***** Task data *****

Lemma int_bytes_ok s v enc : zipTryEncoding s = Some (v, enc) -> body_val (enc :: int_bytes v enc) s.
Proof.
  intros Ht. pose proof (zipTryEncoding_enc _ _ _ Ht) as Hr.
  destruct (zipTryEncoding_sound _ _ _ Ht) as [Hll Hs]. rewrite Hs.
  unfold zipTryEncoding in Ht. destruct (_ || _); [done|]. destruct (string2ll s) as [w|]; [|done].
  injection Ht as -> Henc.
  unfold INT8_MIN, INT8_MAX, INT24_MIN, INT24_MAX in Henc. unfold_limits.
  change (- (0x7fffff) - 1) with (-8388608) in Henc.
  destruct ((0 <=? v) && (v <=? 12)) eqn:E0.
  { assert (0 <= v <= 12) as Hv by lia. clear Hs Hll E0. subst enc.
    assert (v ∈ seqZ 0 13) as Hin by (apply elem_of_seqZ; lia).
    assert (Forall (fun v => let enc := u8 (ZIP_INT_IMM_MIN + v) in int_bytes v enc = [] /\
      ZIP_DECODE_LENGTH [enc] 0 enc = Some (1, 0) /\ zipLoadInteger [enc] 1 enc = Some v) (seqZ 0 13)) as Hall.
    { repeat constructor. }
    rewrite Forall_forall in Hall. destruct (Hall v Hin) as (-> & Hd & Hl). by apply (body_val_int _ _ 0). }
  destruct ((-128 <=? v) && (v <=? 127)) eqn:E1.
  { subst enc. apply (body_val_int _ _ 1); [done| |done|done|].
    - constructor; [apply (uwrap_range 8); lia | done].
    - change (zipLoadInteger _ 1 ZIP_INT_8B) with (Some (s8 (u8 (s8 v)))).
      rewrite swrap_uwrap by lia. by rewrite (swrap_small 8 v), (swrap_small 8 v) by (eval_pow2; lia). }
  destruct ((-32768 <=? v) && (v <=? 32767)) eqn:E2.
  { subst enc. apply (body_val_int _ _ 2); [done | apply le_encode_bytes | done | done |].
    unfold zipLoadInteger. cbn [Z.eqb]. change (int_bytes v ZIP_INT_16B) with (le_encode 2 (s16 v)).
    change (ZIP_INT_16B =? ZIP_INT_8B) with false. change (ZIP_INT_16B =? ZIP_INT_16B) with true. cbv iota.
    rewrite mem_load_rest by done. simpl_bind. rewrite le_swrap by (done || lia || eval_pow2; lia). done. }
  destruct ((-8388608 <=? v) && (v <=? 8388607)) eqn:E3.
  { subst enc. assert (s32 (Z.shiftl v 8) = Z.shiftl v 8) as Hsw.
    { rewrite Z.shiftl_mul_pow2 by lia. rewrite swrap_small; eval_pow2; lia. }
    apply (body_val_int _ _ 3); [done | | reflexivity | done |].
    - apply (Forall_drop _ 1 (le_encode 4 _)), le_encode_bytes.
    - change (int_bytes v ZIP_INT_24B) with (drop 1 (le_encode 4 (s32 (Z.shiftl v 8)))). rewrite Hsw.
      set (d := drop 1 _). transitivity (i32 ← mem_load (ZIP_INT_24B :: d) 1 3; Some (Z.shiftr (s32 (le_decode (0 :: i32))) 8)); [done|].
      rewrite mem_load_rest by done. simpl_bind. unfold d. rewrite le_decode_24.
      change ((Z.shiftl v 8) mod 2 ^ 32) with (uwrap 32 (Z.shiftl v 8)). rewrite swrap_uwrap, Hsw by lia.
      by rewrite Z.shiftr_shiftl_l, Z.shiftl_0_r by lia. }
  destruct ((-2147483648 <=? v) && (v <=? 2147483647)) eqn:E4.
  { subst enc. apply (body_val_int _ _ 4); [done | apply le_encode_bytes | done | done |].
    transitivity (i32 ← mem_load (ZIP_INT_32B :: le_encode 4 (s32 v)) 1 4; Some (s32 (le_decode i32))); [done|].
    rewrite mem_load_rest by done. simpl_bind. rewrite le_swrap by (done || lia || eval_pow2; lia). done. }
  subst enc. apply (body_val_int _ _ 8); [done | apply le_encode_bytes | done | done |].
  transitivity (i64 ← mem_load (ZIP_INT_64B :: le_encode 8 v) 1 8; Some (s64 (le_decode i64))); [done|].
  rewrite mem_load_rest by done. simpl_bind. rewrite <- (swrap_small 64 v) at 1 by (eval_pow2; lia).
  rewrite le_swrap by (done || lia || eval_pow2; lia). done.
Qed.

(** The header of a string. *)
Lemma body_val_str h s enc : bytes_ok (h ++ s) -> (enc = 0 \/ enc = 64 \/ enc = 128) -> h <> [] ->
  ZIP_ENTRY_ENCODING (h ++ s) 0 = Some enc -> ZIP_DECODE_LENGTH (h ++ s) 0 enc = Some (zlen h, zlen s) ->
  body_val (h ++ s) s.
Proof.
  intros Hby He Hne Henc Hdec. assert (benc (h ++ s) = enc) as Hb by (unfold benc; by rewrite Henc).
  assert (blens (h ++ s) = (zlen h, zlen s)) as Hl by (unfold blens; by rewrite Hb, Hdec).
  split; [split|].
  - done.
  - by rewrite Hb.
  - by rewrite Hb, Hl.
  - rewrite Hl. cbn [fst]. by intros H0%zlen_eq_nil.
  - by rewrite Hl, zlen_app.
  - unfold bval. rewrite Hb, Hl. cbn [fst]. unfold zlen. rewrite Nat2Z.id, drop_app_length.
    destruct He as [-> | [-> | ->]]; done.
Qed.

Lemma str_class b : 0 <= b < 192 -> exists q, Z.land b 0xc0 = 64 * q /\ Z.land b 0x3f = b - 64 * q /\ q = b / 64.
Proof.
  intros Hb. exists (b / 64). pose proof (byte_range_forall (fun b => (Z.land b 0xc0 =? 64 * (b / 64)) &&
    (Z.land b 0x3f =? b - 64 * (b / 64))) 0 192 ltac:(lia) ltac:(lia) eq_refl b Hb) as H.
  apply andb_true_iff in H as [H1%Z.eqb_eq H2%Z.eqb_eq]. done.
Qed.

Lemma lor_64 x : 0 <= x < 64 -> Z.lor 64 x = 64 + x.
Proof.
  intros. rewrite Z.lor_comm. change 64 with (Z.shiftl 1 6) at 1. rewrite shiftl_lor_add by (eval_pow2; lia).
  eval_pow2. lia.
Qed.

Lemma str_bytes_ok s : bytes_ok s -> zlen s < 2 ^ 32 -> body_val (zipStoreEntryEncoding_buf 0 (zlen s) ++ s) s.
Proof.
  intros Hs Hlt. pose proof (zlen_nonneg s) as Hn. set (n := zlen s) in *.
  unfold zipStoreEntryEncoding_buf. change (ZIP_IS_STR 0) with true. cbv iota. eval_pow2.
  destruct (Z.leb_spec n 0x3f) as [H6|H6]; [|destruct (Z.leb_spec n 0x3fff) as [H14|H14]].
  - change (Z.lor ZIP_STR_06B n) with n. rewrite uwrap_small by (eval_pow2; lia).
    destruct (str_class n) as (q & H1 & H2 & Hq); [lia|].
    assert (q = 0) as -> by (Z.div_mod_to_equations; lia).
    apply (body_val_str [n] s 0); [|by left|done| |].
    + constructor; [unfold is_byte; lia | done].
    + unfold ZIP_ENTRY_ENCODING. change (load8 ([n] ++ s) 0) with (Some n). simpl_bind.
      unfold ZIP_STR_MASK. rewrite (proj2 (Z.ltb_lt _ _)), H1 by lia. done.
    + unfold ZIP_DECODE_LENGTH. change (load8 ([n] ++ s) 0) with (Some n). simpl_bind.
      rewrite H2. change (0 <? ZIP_STR_MASK) with true. change (0 =? ZIP_STR_06B) with true. cbv iota.
      do 2 f_equal. fold n. lia.
  - rewrite land_255, Z.shiftr_div_pow2 by lia. change 0x3f with (2 ^ 6 - 1). rewrite land_pow2 by lia.
    change ZIP_STR_14B with 64. eval_pow2. rewrite (Z.mod_small (n / 256) 64) by (Z.div_mod_to_equations; lia).
    rewrite lor_64, !uwrap_small by (eval_pow2; Z.div_mod_to_equations; lia).
    set (b0 := 64 + n / 256). set (b1 := n mod 256). assert (64 <= b0 < 128) as Hb0 by (subst b0; Z.div_mod_to_equations; lia).
    destruct (str_class b0) as (q & H1 & H2 & Hq); [lia|].
    assert (q = 1) as -> by (Z.div_mod_to_equations; lia).
    assert (0 <= b1 < 256) as Hb1 by (apply Z.mod_pos_bound; lia).
    apply (body_val_str [b0; b1] s 64); [|by right; left|done| |].
    + repeat (constructor; [unfold is_byte; lia|]). done.
    + unfold ZIP_ENTRY_ENCODING. change (load8 ([b0; b1] ++ s) 0) with (Some b0). simpl_bind.
      unfold ZIP_STR_MASK. rewrite (proj2 (Z.ltb_lt _ _)), H1 by lia. done.
    + unfold ZIP_DECODE_LENGTH. change (load8 ([b0; b1] ++ s) 0) with (Some b0).
      change (load8 ([b0; b1] ++ s) (0 + 1)) with (Some b1). simpl_bind. rewrite H2.
      change (64 <? ZIP_STR_MASK) with true. change (64 =? ZIP_STR_06B) with false.
      change (64 =? ZIP_STR_14B) with true. cbv iota. change (zlen [b0; b1]) with 2. do 2 f_equal.
      rewrite Z.lor_comm, shiftl_lor_add by (eval_pow2; lia). fold n. subst b0 b1. eval_pow2.
      Z.div_mod_to_equations. lia.
  - rewrite !land_255, !Z.shiftr_div_pow2 by lia. eval_pow2. change (u8 ZIP_STR_32B) with 128.
    rewrite !uwrap_small by (eval_pow2; Z.div_mod_to_equations; lia).
    set (b1 := n / 16777216 mod 256). set (b2 := n / 65536 mod 256). set (b3 := n / 256 mod 256). set (b4 := n mod 256).
    assert (Forall is_byte [b1; b2; b3; b4]) as Hb.
    { repeat constructor; unfold b1, b2, b3, b4; apply Z.mod_pos_bound; lia. }
    apply (body_val_str [128; b1; b2; b3; b4] s 128); [|by right; right|done|done|].
    + apply Forall_app. split; [|done]. constructor; [unfold is_byte; lia | done].
    + rewrite !Forall_cons in Hb. destruct Hb as (? & ? & ? & ? & _).
      transitivity (Some (5, u32 (Z.lor (Z.lor (Z.lor (Z.shiftl b1 24) (Z.shiftl b2 16)) (Z.shiftl b3 8)) b4))); [done|].
      rewrite lor4 by done. change (zlen [128; b1; b2; b3; b4]) with 5. cbn [le_decode]. fold n.
      do 2 f_equal. subst b1 b2 b3 b4. Z.div_mod_to_equations. lia.
Qed.

Lemma body_of_ok s : bytes_ok s -> zlen s < 2 ^ 32 -> body_val (body_of s) s.
Proof.
  intros Hs Hlt. unfold body_of. destruct (zipTryEncoding s) as [[v enc]|] eqn:Ht; [|by apply str_bytes_ok].
  pose proof (zipTryEncoding_enc _ _ _ Ht) as He. unfold zipStoreEntryEncoding_buf.
  rewrite ZIP_IS_STR_spec, (proj2 (Z.ltb_ge _ _)) by (unfold is_byte; lia).
  rewrite uwrap_small by (eval_pow2; lia). by apply int_bytes_ok.
Qed.

(** ** Properties *)

(** ziplistFind() returns the first entry that holds the string among those at the
    distances 0, skip+1, 2(skip+1), ... from 'p', and NULL when none of them does. Integer
    entries are compared by value, which decides the equality of the strings. *)
Theorem ziplistFind_correct zl l k s skip : zl_repr zl (l ++ k) -> 0 <= skip < 2 ^ 31 ->
  let step := S (Z.to_nat skip) in
  match ziplistFind zl (zpos l) s skip with
  | Some (Some p) => exists q, let i := (q * step)%nat in
      p = zpos (l ++ take i k) /\ values k !! i = Some s /\
      forall q', (q' * step < i)%nat -> values k !! (q' * step)%nat <> Some s
  | Some None => forall q, values k !! (q * step)%nat <> Some s
  | None => False
  end.
Proof.
  intros Hr Hs step. rewrite (ziplistFind_ok zl l k s skip Hr Hs).
  pose proof (find_every_spec s (Z.to_nat skip) 0 (values k)) as Hf.
  destruct (find_every s (Z.to_nat skip) 0 (values k)) as [i|]; cbn [fmap option_fmap option_map].
  - destruct Hf as ((q & ->) & Hi & Hfirst). exists q. done.
  - exact Hf.
Qed.

(** Traversal: ziplistNext() and ziplistPrev() go from an entry to its neighbours and
    return NULL at the ends, ziplistPrev() of the end marker is the tail, ziplistIndex() finds
    the entry at an index counted from either end, ziplistLen() counts the entries, and
    ziplistGet() reads the value of an entry. *)
Theorem ziplist_traversal_correct zl l e k : zl_repr zl (l ++ e :: k) ->
  ziplistNext zl (zpos l) = Some (zelem_at (l ++ [e]) k) /\
  ziplistPrev zl (zpos l) = Some (zelem_before l) /\
  ziplistPrev zl (zpos (l ++ e :: k)) = Some (zelem_before (l ++ e :: k)) /\
  (forall index, INT32_MIN < index -> ziplistIndex zl index = Some (zelem_pos (l ++ e :: k) index)) /\
  (exists zl', ziplistLen zl = Some (zlen (l ++ e :: k), zl') /\ zl_repr zl' (l ++ e :: k)) /\
  exists g, ziplistGet zl (Some (zpos l)) = Some (Some g) /\ zlget_string zl g = Some (bval (body e)).
Proof.
  intros Hr. split_and!.
  - by apply ziplistNext_ok.
  - by apply (ziplistPrev_ok zl l e k).
  - by apply ziplistPrev_end.
  - intros index Hi. apply ziplistIndex_ok; [done | done|]. by destruct l.
  - by apply ziplistLen_ok.
  - by apply (ziplistGet_ok zl l e k).
Qed.

(** The encoding of a string that zipTryEncoding(), zipStoreEntryEncoding() and
    zipSaveInteger() choose decodes to the same string, for every integer width and string
    header, and the header gives its size. *)
Theorem zip_encode_decode_roundtrip s : bytes_ok s -> zlen s < 2 ^ 32 ->
  ZIP_ENTRY_ENCODING (body_of s) 0 = Some (benc (body_of s)) /\
  ZIP_DECODE_LENGTH (body_of s) 0 (benc (body_of s)) = Some (blens (body_of s)) /\
  zlen (body_of s) = fst (blens (body_of s)) + snd (blens (body_of s)) /\ bval (body_of s) = s.
Proof. intros Hs Hl. destruct (body_of_ok s Hs Hl) as [[] Hv]. done. Qed.

(** An index past the end is not found, unless the ziplist is empty: then zipRawEntryLengthSafe()
    is called on the end marker and its assertion fails. *)
Lemma ziplistIndex_empty zl index : zl_repr zl [] -> 0 < index -> ziplistIndex zl index = None.
Proof.
  intros Hr Hi. unfold ziplistIndex. rewrite (repr_bytes zl [] Hr). simpl_bind.
  rewrite (proj2 (Z.ltb_ge _ _)) by lia. replace (Z.to_nat index) with (S (Z.to_nat (index - 1))) by lia.
  cbn [ziplistIndex_forward]. destruct Hr as [(cnt & -> & _) _ _]. done.
Qed.

(** ** Examples *)

(** The ziplist of "abc", "1024" and "abc". *)
Definition zl_example_entries : list zent :=
  (fun s => {| big := false; body := body_of s |}) <$> [str "abc"; str "1024"; str "abc"].
Definition zl_example : list Z := zl_bytes 3 zl_example_entries.

Lemma zl_example_repr : zl_repr zl_example zl_example_entries.
Proof.
  assert (forall prev s, 0 <= prev < 254 -> zlen (str s) < 2 ^ 32 -> ent_ok prev {| big := false; body := body_of (str s) |}) as He.
  { intros prev s Hp Hs. split; [apply body_of_ok; [apply bytes_ok_str | done] | eval_pow2; lia | intros _; lia]. }
  split.
  - exists 3. split; [done|]. by right.
  - unfold zl_example_entries. cbn [fmap list_fmap zok].
    split_and!; [apply He; [lia | done] | apply He; [|done] | apply He; [|done] | done].
    all: vm_compute; split; congruence.
  - vm_compute. done.
Qed.

Lemma ziplistFind_correct_witness : exists p q, ziplistFind zl_example (zpos []) (str "abc") 1 = Some (Some p) /\
  p = zpos (take (q * 2) zl_example_entries) /\ values zl_example_entries !! (q * 2)%nat = Some (str "abc").
Proof.
  pose proof (ziplistFind_correct zl_example [] zl_example_entries (str "abc") 1 zl_example_repr ltac:(lia)) as H.
  destruct (ziplistFind zl_example (zpos []) (str "abc") 1) as [[p|]|] eqn:E.
  - destruct H as (q & Hp & Hv & _). exists p, q. exact (conj eq_refl (conj Hp Hv)).
  - exfalso. exact (H 0%nat eq_refl).
  - exfalso. exact H.
Defined.

Lemma ziplist_traversal_correct_witness :
  ziplistPrev zl_example (zpos (take 1 zl_example_entries)) = Some (Some (zpos [])).
Proof.
  exact (proj1 (proj2 (ziplist_traversal_correct zl_example (take 1 zl_example_entries)
    {| big := false; body := body_of (str "1024") |} (drop 2 zl_example_entries) zl_example_repr))).
Defined.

*****

### Task to complete
Among the lines above, find those holding "values" and copy each one.

### Response to this exercise
      p = zpos (l ++ take i k) /\ values k !! i = Some s /\
      forall q', (q' * step < i)%nat -> values k !! (q' * step)%nat <> Some s
  | Some None => forall q, values k !! (q * step)%nat <> Some s
  pose proof (find_every_spec s (Z.to_nat skip) 0 (values k)) as Hf.
  destruct (find_every s (Z.to_nat skip) 0 (values k)) as [i|]; cbn [fmap option_fmap option_map].
  p = zpos (take (q * 2) zl_example_entries) /\ values zl_example_entries !! (q * 2)%nat = Some (str "abc").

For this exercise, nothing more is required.